**Task item:**
Repeat every entry below exactly as given.

**Input data:**
────────
(* ===== verification/TrdpMdFlaws.v ===== *)
(** * Message data: inputs on which the code misbehaves

    Each theorem runs trdp_mdcom.c or trdp_if.c on a concrete session of [TrdpMdDemo] or [TrdpMdTcp]. *)
From S2P Require Import Prelude Bytes VosTime TrdpTypes TrdpMdTypes TrdpUtils TrdpPd TrdpIf TrdpMd TrdpMdRecv TrdpMdIf TrdpMdDemo TrdpMdTcp.

(** A header and the bytes after it, on the connection of [demo_conn]: the data length is 2^32 - 100. *)
Definition demo_flood : list Z := put32 off_datasetLength (2 ^ 32 - 100) (take 116 demo_message) ++ repeat 0xAA 1400.
Definition flood_stream (bs : list Z) : md_rcv_env :=
  let env := demo_stream bs in
  mkMdRcv (mr_env env) (mr_elem env) (mr_packet env) (mr_unc env) (mr_unc_packet env) (mr_big env)
    (fun header n => (TRDP_NO_ERR, if header then take 116 bs else drop 116 bs)) (mr_recvUDP env) (mr_strnicmp env).

(** The data length of a header that arrives whole is used before the header is checked, and the size
    of the packet wraps around: with the length 2^32 - 100 no larger buffer is allocated and the
    bytes that follow are written past the end of the 1480 that are there. The sum of the header
    is not looked at; any peer that can connect can do this. *)
Theorem trdp_mdRecvTCP_overruns_buffer :
  trdp_packetSizeMD (2 ^ 32 - 100) = 16
  /\ trdp_mdRecv (flood_stream demo_flood) 0 demo_conn = None
  /\ exists err s, trdp_mdRecv (flood_stream (take 1480 demo_flood)) 0 demo_conn = Some (err, s).
Proof. split; [|split]; [vm_compute; reflexivity..|]. eexists _, _. vm_compute. reflexivity. Qed.

(** Two notifications as [tlm_notify] sends them. *)
Definition demo_note (d : list Z) : list Z :=
  hd [] (sent_bytes (md_log (snd (trdp_mdSend (demo_env 10 101)
    (snd (tlm_notify (demo_tlm 10 100) (demo_args d) (demo_md demo_caller_ip))))))).
Definition demo_two_notes (between : TRDP_MD_SESSION_T -> TRDP_MD_SESSION_T) : list (TRDP_ERR_T * Z * option (list Z)) :=
  let s1 := from_option snd demo_listen (trdp_mdRecv (demo_rcv 11 300 demo_caller_ip demo_replier_ip (demo_note [1; 2; 3])) 0 demo_listen) in
  let s2 := from_option snd s1 (trdp_mdRecv (demo_rcv 11 400 demo_caller_ip demo_replier_ip (demo_note [4; 5])) 0 (between s1)) in
  told (md_log s2).

(** A notification carries neither a session identifier nor a sequence counter. While one is still in
    the receive queue, that is until the next call of trdp_mdCheckTimeouts, a second one, also one with
    other data, counts as its repetition and is lost. *)
Theorem trdp_mdRecv_drops_second_notification :
  demo_two_notes id = [(TRDP_NO_ERR, TRDP_MSG_MN, Some [1; 2; 3])]
  /\ demo_two_notes (trdp_mdCheckTimeouts (me_sock (demo_env 11 0)) (fun _ => mkTime 11 0))
     = [(TRDP_NO_ERR, TRDP_MSG_MN, Some [1; 2; 3]); (TRDP_NO_ERR, TRDP_MSG_MN, Some [4; 5])].
Proof. split; vm_compute; reflexivity. Qed.

(** A request that is not repeated. *)
Definition ask_once (t p timeout : Z) (bs : list Z) (s : TRDP_MD_SESSION_T) : TRDP_MD_SESSION_T :=
  snd (tlm_request (demo_tlm t p)
    (mkTlmArgs 55 None 2000 0 0 0 demo_replier_ip 0 (Some (3, 64, 0)) (Some bs) (Z.of_nat (length bs)) None None) 1 timeout s).
Definition sent_at (t : Z) (s : TRDP_MD_SESSION_T) : TRDP_MD_SESSION_T := snd (trdp_mdSend (demo_env t 0) s).
Definition timeouts_at (t : Z) (s : TRDP_MD_SESSION_T) : TRDP_MD_SESSION_T :=
  trdp_mdCheckTimeouts (me_sock (demo_env t 0)) (fun _ => mkTime t 0) s.

(** Trdp_mdCheckTimeouts does not clear its mark between two elements: once a session is over because its
    time-out came, the callback of every session behind it in the queues is called with
    TRDP_UNKNOWN_ERR, although their time is not up. *)
Theorem trdp_mdCheckTimeouts_tells_others :
  let s := sent_at 10 (ask_once 10 110 1000000 [2] (ask_once 10 100 60000000 [1] (demo_md demo_caller_ip))) in
  let after := timeouts_at 12 s in
  map (fun e => (md_ptr e, cmpTime (md_timeToGo e) (mkTime 12 0))) (pMDSndQueue s) = [(110, -1); (100, 1)]
  /\ told (md_log after) = [(TRDP_REPLYTO_ERR, TRDP_MSG_MR, None); (TRDP_UNKNOWN_ERR, TRDP_MSG_MR, None)]
  /\ map md_ptr (pMDSndQueue after) = [100].
Proof. split_and!; vm_compute; reflexivity. Qed.

(** A request that shall wait for ever is over at the next call of trdp_mdCheckTimeouts: the infinite
    time-out is handed on as zero and kept as the interval zero, which nothing takes for infinite
    when the time is compared. *)
Theorem tlm_request_infinite_expires :
  let s := sent_at 10 (ask_once 10 100 TRDP_INFINITE_TIMEOUT [1; 2; 3] (demo_md demo_caller_ip)) in
  let after := timeouts_at 11 s in
  map md_stateEle (pMDSndQueue s) = [TRDP_ST_TX_REQUEST_W4REPLY]
  /\ told (md_log after) = [(TRDP_REPLYTO_ERR, TRDP_MSG_MR, None)] /\ pMDSndQueue after = [].
Proof. split_and!; vm_compute; reflexivity. Qed.

(** The replier that has itself asked cannot end the session of a request: the loop of tlm_abortSession
    looks at the receive queue only when the send queue is empty. *)
Theorem tlm_abortSession_misses_receiver :
  let busy := ask_once 11 800 60000000 [9] demo_got in
  map md_sessionID (pMDRcvQueue demo_got) = [demo_sid]
  /\ fst (tlm_abortSession (demo_tlm 11 0) (Some demo_sid) demo_got) = TRDP_NO_ERR
  /\ tlm_abortSession (demo_tlm 11 0) (Some demo_sid) (set_pMDSndQueue (map (set_md_sessionID (repeat 7 16)) (pMDSndQueue busy)) busy)
     = (TRDP_NOSESSION_ERR, set_pMDSndQueue (map (set_md_sessionID (repeat 7 16)) (pMDSndQueue busy)) busy).
Proof. split_and!; vm_compute; reflexivity. Qed.

(** Without memory for the packet of a reply the element is released, yet it stays in the receive queue
    and the next search walks over it. *)
Definition no_packet (env : tlm_env) : tlm_env :=
  let m := te_md env in
  mkTlm (te_valid env) (te_lock env) (mkMdEnv (me_sock m) (me_elem m) false (me_uuid m) (me_connect m) (me_sendTCP m) (me_sendUDP m))
    (te_listener env) (te_sockListen env).

Theorem tlm_reply_frees_queued_element :
  let '(err, s) := tlm_reply (no_packet (demo_tlm 11 0)) (Some demo_sid) 2001 0 None (Some [4]) 1 demo_got in
  err = TRDP_MEM_ERR /\ freed (md_log s) = [300] /\ map md_ptr (pMDRcvQueue s) = [300].
Proof. vm_compute. repeat split. Qed.

(** Removing a listener counts down although there is none, and by the default of the session. *)
Theorem tlm_delListener_miscounts :
  let '(err, s) := tlm_delListener (demo_tlm 10 0) None (demo_md demo_replier_ip) in
  (err, md_numList (udpMd s), md_numList (tcpMd s)) = (TRDP_NO_ERR, 2 ^ 32 - 1, 0)
  /\ md_numList (udpMd (snd (tlm_delListener (demo_tlm 10 0) (Some 200) demo_tcp_listen))) = 2 ^ 32 - 1
  /\ md_numList (tcpMd (snd (tlm_delListener (demo_tlm 10 0) (Some 200) demo_tcp_listen))) = 1.
Proof. vm_compute. repeat split. Qed.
────────
**Exercise response:**
(* ===== verification/TrdpMdFlaws.v ===== *)
(** * Message data: inputs on which the code misbehaves

    Each theorem runs trdp_mdcom.c or trdp_if.c on a concrete session of [TrdpMdDemo] or [TrdpMdTcp]. *)
From S2P Require Import Prelude Bytes VosTime TrdpTypes TrdpMdTypes TrdpUtils TrdpPd TrdpIf TrdpMd TrdpMdRecv TrdpMdIf TrdpMdDemo TrdpMdTcp.

(** A header and the bytes after it, on the connection of [demo_conn]: the data length is 2^32 - 100. *)
Definition demo_flood : list Z := put32 off_datasetLength (2 ^ 32 - 100) (take 116 demo_message) ++ repeat 0xAA 1400.
Definition flood_stream (bs : list Z) : md_rcv_env :=
  let env := demo_stream bs in
  mkMdRcv (mr_env env) (mr_elem env) (mr_packet env) (mr_unc env) (mr_unc_packet env) (mr_big env)
    (fun header n => (TRDP_NO_ERR, if header then take 116 bs else drop 116 bs)) (mr_recvUDP env) (mr_strnicmp env).

(** The data length of a header that arrives whole is used before the header is checked, and the size
    of the packet wraps around: with the length 2^32 - 100 no larger buffer is allocated and the
    bytes that follow are written past the end of the 1480 that are there. The sum of the header
    is not looked at; any peer that can connect can do this. *)
Theorem trdp_mdRecvTCP_overruns_buffer :
  trdp_packetSizeMD (2 ^ 32 - 100) = 16
  /\ trdp_mdRecv (flood_stream demo_flood) 0 demo_conn = None
  /\ exists err s, trdp_mdRecv (flood_stream (take 1480 demo_flood)) 0 demo_conn = Some (err, s).
Proof. split; [|split]; [vm_compute; reflexivity..|]. eexists _, _. vm_compute. reflexivity. Qed.

(** Two notifications as [tlm_notify] sends them. *)
Definition demo_note (d : list Z) : list Z :=
  hd [] (sent_bytes (md_log (snd (trdp_mdSend (demo_env 10 101)
    (snd (tlm_notify (demo_tlm 10 100) (demo_args d) (demo_md demo_caller_ip))))))).
Definition demo_two_notes (between : TRDP_MD_SESSION_T -> TRDP_MD_SESSION_T) : list (TRDP_ERR_T * Z * option (list Z)) :=
  let s1 := from_option snd demo_listen (trdp_mdRecv (demo_rcv 11 300 demo_caller_ip demo_replier_ip (demo_note [1; 2; 3])) 0 demo_listen) in
  let s2 := from_option snd s1 (trdp_mdRecv (demo_rcv 11 400 demo_caller_ip demo_replier_ip (demo_note [4; 5])) 0 (between s1)) in
  told (md_log s2).

(** A notification carries neither a session identifier nor a sequence counter. While one is still in
    the receive queue, that is until the next call of trdp_mdCheckTimeouts, a second one, also one with
    other data, counts as its repetition and is lost. *)
Theorem trdp_mdRecv_drops_second_notification :
  demo_two_notes id = [(TRDP_NO_ERR, TRDP_MSG_MN, Some [1; 2; 3])]
  /\ demo_two_notes (trdp_mdCheckTimeouts (me_sock (demo_env 11 0)) (fun _ => mkTime 11 0))
     = [(TRDP_NO_ERR, TRDP_MSG_MN, Some [1; 2; 3]); (TRDP_NO_ERR, TRDP_MSG_MN, Some [4; 5])].
Proof. split; vm_compute; reflexivity. Qed.

(** A request that is not repeated. *)
Definition ask_once (t p timeout : Z) (bs : list Z) (s : TRDP_MD_SESSION_T) : TRDP_MD_SESSION_T :=
  snd (tlm_request (demo_tlm t p)
    (mkTlmArgs 55 None 2000 0 0 0 demo_replier_ip 0 (Some (3, 64, 0)) (Some bs) (Z.of_nat (length bs)) None None) 1 timeout s).
Definition sent_at (t : Z) (s : TRDP_MD_SESSION_T) : TRDP_MD_SESSION_T := snd (trdp_mdSend (demo_env t 0) s).
Definition timeouts_at (t : Z) (s : TRDP_MD_SESSION_T) : TRDP_MD_SESSION_T :=
  trdp_mdCheckTimeouts (me_sock (demo_env t 0)) (fun _ => mkTime t 0) s.

(** Trdp_mdCheckTimeouts does not clear its mark between two elements: once a session is over because its
    time-out came, the callback of every session behind it in the queues is called with
    TRDP_UNKNOWN_ERR, although their time is not up. *)
Theorem trdp_mdCheckTimeouts_tells_others :
  let s := sent_at 10 (ask_once 10 110 1000000 [2] (ask_once 10 100 60000000 [1] (demo_md demo_caller_ip))) in
  let after := timeouts_at 12 s in
  map (fun e => (md_ptr e, cmpTime (md_timeToGo e) (mkTime 12 0))) (pMDSndQueue s) = [(110, -1); (100, 1)]
  /\ told (md_log after) = [(TRDP_REPLYTO_ERR, TRDP_MSG_MR, None); (TRDP_UNKNOWN_ERR, TRDP_MSG_MR, None)]
  /\ map md_ptr (pMDSndQueue after) = [100].
Proof. split_and!; vm_compute; reflexivity. Qed.

(** A request that shall wait for ever is over at the next call of trdp_mdCheckTimeouts: the infinite
    time-out is handed on as zero and kept as the interval zero, which nothing takes for infinite
    when the time is compared. *)
Theorem tlm_request_infinite_expires :
  let s := sent_at 10 (ask_once 10 100 TRDP_INFINITE_TIMEOUT [1; 2; 3] (demo_md demo_caller_ip)) in
  let after := timeouts_at 11 s in
  map md_stateEle (pMDSndQueue s) = [TRDP_ST_TX_REQUEST_W4REPLY]
  /\ told (md_log after) = [(TRDP_REPLYTO_ERR, TRDP_MSG_MR, None)] /\ pMDSndQueue after = [].
Proof. split_and!; vm_compute; reflexivity. Qed.

(** The replier that has itself asked cannot end the session of a request: the loop of tlm_abortSession
    looks at the receive queue only when the send queue is empty. *)
Theorem tlm_abortSession_misses_receiver :
  let busy := ask_once 11 800 60000000 [9] demo_got in
  map md_sessionID (pMDRcvQueue demo_got) = [demo_sid]
  /\ fst (tlm_abortSession (demo_tlm 11 0) (Some demo_sid) demo_got) = TRDP_NO_ERR
  /\ tlm_abortSession (demo_tlm 11 0) (Some demo_sid) (set_pMDSndQueue (map (set_md_sessionID (repeat 7 16)) (pMDSndQueue busy)) busy)
     = (TRDP_NOSESSION_ERR, set_pMDSndQueue (map (set_md_sessionID (repeat 7 16)) (pMDSndQueue busy)) busy).
Proof. split_and!; vm_compute; reflexivity. Qed.

(** Without memory for the packet of a reply the element is released, yet it stays in the receive queue
    and the next search walks over it. *)
Definition no_packet (env : tlm_env) : tlm_env :=
  let m := te_md env in
  mkTlm (te_valid env) (te_lock env) (mkMdEnv (me_sock m) (me_elem m) false (me_uuid m) (me_connect m) (me_sendTCP m) (me_sendUDP m))
    (te_listener env) (te_sockListen env).

Theorem tlm_reply_frees_queued_element :
  let '(err, s) := tlm_reply (no_packet (demo_tlm 11 0)) (Some demo_sid) 2001 0 None (Some [4]) 1 demo_got in
  err = TRDP_MEM_ERR /\ freed (md_log s) = [300] /\ map md_ptr (pMDRcvQueue s) = [300].
Proof. vm_compute. repeat split. Qed.

(** Removing a listener counts down although there is none, and by the default of the session. *)
Theorem tlm_delListener_miscounts :
  let '(err, s) := tlm_delListener (demo_tlm 10 0) None (demo_md demo_replier_ip) in
  (err, md_numList (udpMd s), md_numList (tcpMd s)) = (TRDP_NO_ERR, 2 ^ 32 - 1, 0)
  /\ md_numList (udpMd (snd (tlm_delListener (demo_tlm 10 0) (Some 200) demo_tcp_listen))) = 2 ^ 32 - 1
  /\ md_numList (tcpMd (snd (tlm_delListener (demo_tlm 10 0) (Some 200) demo_tcp_listen))) = 1.
Proof. vm_compute. repeat split. Qed.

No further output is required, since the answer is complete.